Rav Issamar Rosenbaum of Nadvorna

Rav Issamar Rosenbaum of Nadvorna

22nd of Sivan

Reb Issamar Rosenbaum was born in 1886 in Kretchnif. He passed away in 1973 in Tel Aviv and was interred on הר הזיתים (the mount of olives) in Yerushalaim. He was the son of Rabbi Meir (1852-June 29,1908) of Kretchnif, who in turn was a son of Rabbi Mordechai (1824–1894) of Nadvorna.

Reb Issamar became a rebbe at the age of fifteen and, at his father’s behest, moved to Czernowitz where he served as a chasidic rebbe. In the Nadvorna dynasty, all children of the rebbes opened their own chasidic courts, even during their fathers’ lifetime. His wife, Rebbitzen Malka, was the daughter of the Rebbe Usher Yeshaya Rubin of Kolbuszowa.

His family was the only chasidic family of grand rabbis known to have survived the Nazi camps with the whole family intact. His wife died in 1969 and was buried in Tveria. In 1970, three years before his death, he moved from the Washington Heights neighborhood of Manhattan to Yad Eliyahu in Tel Aviv, Israel. At the time of his death, he was one of the longest living chassidic rebbes in history. He was known as the Admor Hazaken miNadvorna, or “Elder Rebbe of Nadvorna.”

The Violin

Rav Mordecha’le of Nadvorna used to play the violin. He taught his descendants that they too should attempt to learn and study its secrets, explaining that “when Moshiach comes, who then shall play in his honor and add music to his welcoming ceremony? Chaim’l Klezemer? Or a Tzaddik such as one of us – if we might have such a merit?!”

Rav Meir of Kretchnif said before his passing that his son, Rav Issamer, would be the best successor to inherit the violin. However, he would not change the family custom of drawing lots. And so, when Rav Meir passed on and there was a lottery drawn among his holy sons for his holy possessions, the violin did indeed fall to Rav Issamer. Rav Issamer used to play the violin only a few times a year at auspicious times such as Lag Ba’Omer, Chanuka, and family simchas. On these occasions he played the well-known Nadvorna niggunim of אחד יחיד ומיוחד as well as ידיד נפש and Bar Yochai on Lag BaOmer. He was once asked: If he only played a few times a year and never practiced, how did he learn and know how to play? He answered that his father, Rav Meir of Kretchnif, once played those niggunim to him and said, “See – that’s how you play the violin,” and he acquired the knowledge right then and there on the spot and never needed to practice again!

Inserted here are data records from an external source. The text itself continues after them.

Lemma framesLoop_spec budget : forall rolls frames i,
  (length frames <= 9)%nat ->
  (9 <= budget + length frames)%nat ->
  (length frames <= i)%nat ->
  (i <= length rolls)%nat ->
  exists frames' i',
    framesLoop budget rolls frames i = Ok (frames', i')
    /\ (length frames' <= 9)%nat
    /\ (length frames' <= i')%nat
    /\ (i' <= length rolls)%nat
    /\ ((i' < length rolls)%nat -> length frames' = 9%nat)
    /\ (Forall is_u8 rolls -> segmented frames -> segmented frames').
Proof.
  induction budget as [| b IH]; intros rolls frames i Hlen Hb Hi Hir.
  - assert (length frames = 9%nat) as E by lia.
    exists frames, i. cbn [framesLoop]. unfold size, FRAMES. rewrite E. cbn.
    splits; auto; lia.
  - cbn [framesLoop].
    destruct ((size frames <? FRAMES - 1) && (i <? length rolls)%nat) eqn:G.
    + apply andb_prop in G as [G1 G2].
      unfold size, FRAMES in G1. apply Z.ltb_lt in G1. apply Nat.ltb_lt in G2.
      rewrite (at_lt rolls i 0 G2). cbn [bind].
      destruct (second_read (negb (nth i rolls 0 =? PINS)) rolls i)
        as (r2 & i2 & E2 & Hi2 & Hi2r & Hr2).
      rewrite E2. cbn [bind].
      destruct (IH rolls
                  (frames ++ [createFrame (u8 (size frames)) (nth i rolls 0) r2 0]) i2)
        as (frames' & i' & E & P1 & P2 & P3 & P4 & P5);
        try (rewrite length_app; cbn [length]; lia); try lia.
      exists frames', i'. splits; auto.
      intros HF Hs. apply P5; [assumption |].
      apply segmented_snoc; [assumption |].
      exists (nth i rolls 0), r2, 0. splits.
      * apply nth_Forall; auto with bowling.
      * apply Hr2; assumption.
      * apply is_u8_0.
      * unfold size. rewrite u8_small; [reflexivity | unfold is_u8; lia].
    + exists frames, i. splits; auto.
      intros Hlt. apply andb_false_iff in G as [G | G].
      * unfold size, FRAMES in G. apply Z.ltb_ge in G. lia.
      * apply Nat.ltb_ge in G. lia.
Qed.

Lemma tenthBlock_spec rolls frames i :
  length frames = 9%nat \/ (length rolls <= i)%nat ->
  (length frames <= 9)%nat ->
  (length frames <= i)%nat ->
  (i <= length rolls)%nat ->
  exists frames',
    tenthBlock rolls frames i = Ok frames'
    /\ (length frames' <= 10)%nat
    /\ (length frames' <= length rolls)%nat
    /\ (Forall is_u8 rolls -> segmented frames -> segmented frames').
Proof.
  intros Hfull Hlen Hi Hir. unfold tenthBlock.
  destruct (Nat.ltb_spec i (length rolls)) as [H | H].
  - assert (length frames = 9%nat) as E9 by lia.
    rewrite (at_lt rolls i 0 H). cbn [bind].
    destruct (second_read true rolls i) as (r2 & i2 & E2 & Hi2 & Hi2r & Hr2).
    cbn [andb] in E2. rewrite E2. cbn [bind].
    set (c := (i2 <? length rolls)%nat && _).
    assert (exists r3 i3,
      (if c then r <- at_ rolls i2 ;; Ok (r, S i2) else Ok (0, i2)) = Ok (r3, i3)
      /\ (Forall is_u8 rolls -> is_u8 r3)) as (r3 & i3 & E3 & Hr3).
    { destruct c eqn:Ec.
      - subst c. apply andb_prop in Ec as [Ec _]. apply Nat.ltb_lt in Ec.
        rewrite (at_lt rolls i2 0 Ec). cbn [bind].
        eexists _, _. split; [reflexivity |].
        intros HF. apply nth_Forall; auto with bowling.
      - eexists _, _. split; [reflexivity |]. auto with bowling. }
    rewrite E3. cbn [bind].
    eexists. split; [reflexivity |].
    rewrite length_app. cbn [length].
    splits; try lia.
    intros HF Hs. apply segmented_snoc; [assumption |].
    exists (nth i rolls 0), r2, r3. splits.
    + apply nth_Forall; auto with bowling.
    + apply Hr2; assumption.
    + apply Hr3; assumption.
    + rewrite E9. reflexivity.
  - exists frames. splits; auto; lia.
Qed.

(** Segmentation always succeeds, and the frames it yields come from the
    factory, at most ten and at most one per roll. *)
Lemma segment_spec rolls :
  exists frames,
    segment rolls = Ok frames
    /\ (length frames <= 10)%nat
    /\ (length frames <= length rolls)%nat
    /\ (Forall is_u8 rolls -> segmented frames).
Proof.
  unfold segment.
  destruct (framesLoop_spec (Z.to_nat (FRAMES - 1)) rolls [] 0%nat)
    as (fs & i & E & P1 & P2 & P3 & P4 & P5); try (cbn; lia).
  rewrite E. cbn [bind].
  destruct (tenthBlock_spec rolls fs i) as (fs' & E' & Q1 & Q2 & Q3); try lia.
  exists fs'. splits; auto.
  intros HF. apply Q3; [assumption |]. apply P5; [assumption | apply segmented_nil].
Qed.

(** ** Frames built by the factory *)

Lemma createFrame_cases idx r1 r2 r3 :
  (idx = 9 /\ createFrame idx r1 r2 r3 = new_TenthFrame r1 r2 r3)
  \/ (idx <> 9 /\ r1 = 10 /\ createFrame idx r1 r2 r3 = new_StrikeFrame)
  \/ (idx <> 9 /\ r1 <> 10 /\ r1 + r2 = 10
      /\ createFrame idx r1 r2 r3 = new_SpareFrame r1)
  \/ (idx <> 9 /\ r1 <> 10 /\ r1 + r2 <> 10
      /\ createFrame idx r1 r2 r3 = new_NormalFrame r1 r2).
Proof.
  unfold createFrame, FRAMES, BASE_SCORE.
  destruct (Z.eqb_spec idx (10 - 1)) as [Hi | Hi]; [left; split; [lia | reflexivity] |].
  right. destruct (Z.eqb_spec r1 10) as [H1 | H1]; [left; splits; [lia | auto ..] |].
  right. destruct (Z.eqb_spec (r1 + r2) 10) as [H2 | H2].
  - left; splits; auto; lia.
  - right; splits; auto; lia.
Qed.

Lemma made_at_score k f : made_at k f -> 0 <= score f <= 765.
Proof.
  intros (r1 & r2 & r3 & H1 & H2 & H3 & ->). unfold is_u8 in *.
  destruct (createFrame_cases (Z.of_nat k) r1 r2 r3)
    as [[_ ->] | [(_ & _ & ->) | [(_ & _ & _ & ->) | (_ & _ & _ & ->)]]];
    cbn; unfold BASE_SCORE; try lia; rewrite u16_small; lia.
Qed.

Lemma made_at_tenth k f : made_at k f -> (variant_of f = Tenth <-> k = 9%nat).
Proof.
  intros (r1 & r2 & r3 & _ & _ & _ & ->).
  destruct (createFrame_cases (Z.of_nat k) r1 r2 r3)
    as [[Hk ->] | [(Hk & _ & ->) | [(Hk & _ & _ & ->) | (Hk & _ & _ & ->)]]];
    cbn; split; intros; try discriminate; try lia; reflexivity.
Qed.

Lemma segmented_Forall_score frames :
  segmented frames -> Forall (fun f => 0 <= score f <= 765) frames.
Proof.
  intros Hs. apply Forall_forall. intros f Hin.
  apply In_nth_error in Hin as [k Hk]. eapply made_at_score, Hs, Hk.
Qed.

(** ** Scoring *)

Lemma scoreStep_spec rolls i f st :
  exists b,
    frameBonus rolls i f (rollIndex st) = Ok b
    /\ scoreStep rolls i f st =
         Ok (mkScore (totalScore st + (score f + b))
                     (rollIndex st + (if isStrike f then 1 else 2))%nat
                     (scores st ++ [u16 (totalScore st + (score f + b))])).
Proof.
  destruct (frameBonus_total rolls i f (rollIndex st)) as [b Hb].
  exists b. split; [assumption |]. unfold scoreStep. now rewrite Hb.
Qed.

Lemma scoreLoop_app rolls fs1 : forall fs2 i st,
  scoreLoop rolls (fs1 ++ fs2) i st =
    (st' <- scoreLoop rolls fs1 i st ;;
     scoreLoop rolls fs2 (i + length fs1) st').
Proof.
  induction fs1 as [| f fs1 IH]; intros fs2 i st; cbn [scoreLoop app length bind].
  - now rewrite Nat.add_0_r.
  - destruct (scoreStep rolls i f st) as [st1 | e]; cbn [bind]; [| reflexivity].
    rewrite IH. now replace (S i + length fs1)%nat with (i + S (length fs1))%nat by lia.
Qed.

Lemma cursor_snoc frames f : cursor (frames ++ [f]) = advance (cursor frames) f.
Proof. unfold cursor. now rewrite fold_left_app. Qed.

Lemma scoreLoop_total rolls frames : forall i st,
  exists st',
    scoreLoop rolls frames i st = Ok st'
    /\ rollIndex st' = fold_left advance frames (rollIndex st)
    /\ length (scores st') = (length (scores st) + length frames)%nat.
Proof.
  induction frames as [| f fs IH]; intros i st; cbn [scoreLoop].
  - exists st. cbn. splits; auto.
  - destruct (scoreStep_spec rolls i f st) as (b & _ & ->). cbn [bind].
    destruct (IH (S i) (mkScore (totalScore st + (score f + b))
                                (rollIndex st + (if isStrike f then 1 else 2))%nat
                                (scores st ++ [u16 (totalScore st + (score f + b))])))
      as (st' & -> & Hr & Hl).
    exists st'. splits; [reflexivity | exact Hr |].
    rewrite Hl. cbn [scores length]. rewrite length_app. cbn [length]. lia.
Qed.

Once he moved to Czernowitz and later, when the accursed Nazis began their rampage, his home was miraculously spared their wrath from searching and pillaging. One day, the precious violin vanished. Family members were looking out of the window a few days later and miraculously spied the precious violin being hidden by an unknown thief beneath the haystack in his wagon. Immediately upon hearing this, Rav Issamar simply went outside, marched up to the amazed goy’s wagon, lifted the haystack, pointed at the instrument, and thundered, “That is my violin!” So saying, he took it and just marched back into his home. The thief was too stunned to utter a syllable!

A simple Jew who lived in Chernowitz once came to the Rebbe Reb Issamer of Nadvorna and asked him why he kept his children indoors and didn’t let them go out like everyone else. (Chernowitz Was a very spiritually void city, therefore he was extremely careful that his children not go out and learn the improper ways of its Inhabitants.) The question was asked in these words, “Why do you lock the doors to the street before your children and cause them to be less knowledgeable about the goings-on in the street and in the world?” The Rebbe took out his siddur and showed him the prayer that is said on motzei Shabbos called רבון העולם אב הרחמן והסליחות. It lists many gates (in fact it lists a total of 63 gates!) that are opened to those who keep the Torah. The Rebbe then said, “You see my friend, I lock before them one door, the door to my house, however this causes all these lofty doors to be opened to them. Now certainly you agree that this is better to close the one than to open up the door of the house which opens to the city which can cause that, Heaven forbid, all these lofty and good gates will be closed before them. Indeed the Rebbe Reb Issamer was blessed with sons who were great Torah scholars and Tzadikim inspite of them having grown up in Chernowitz.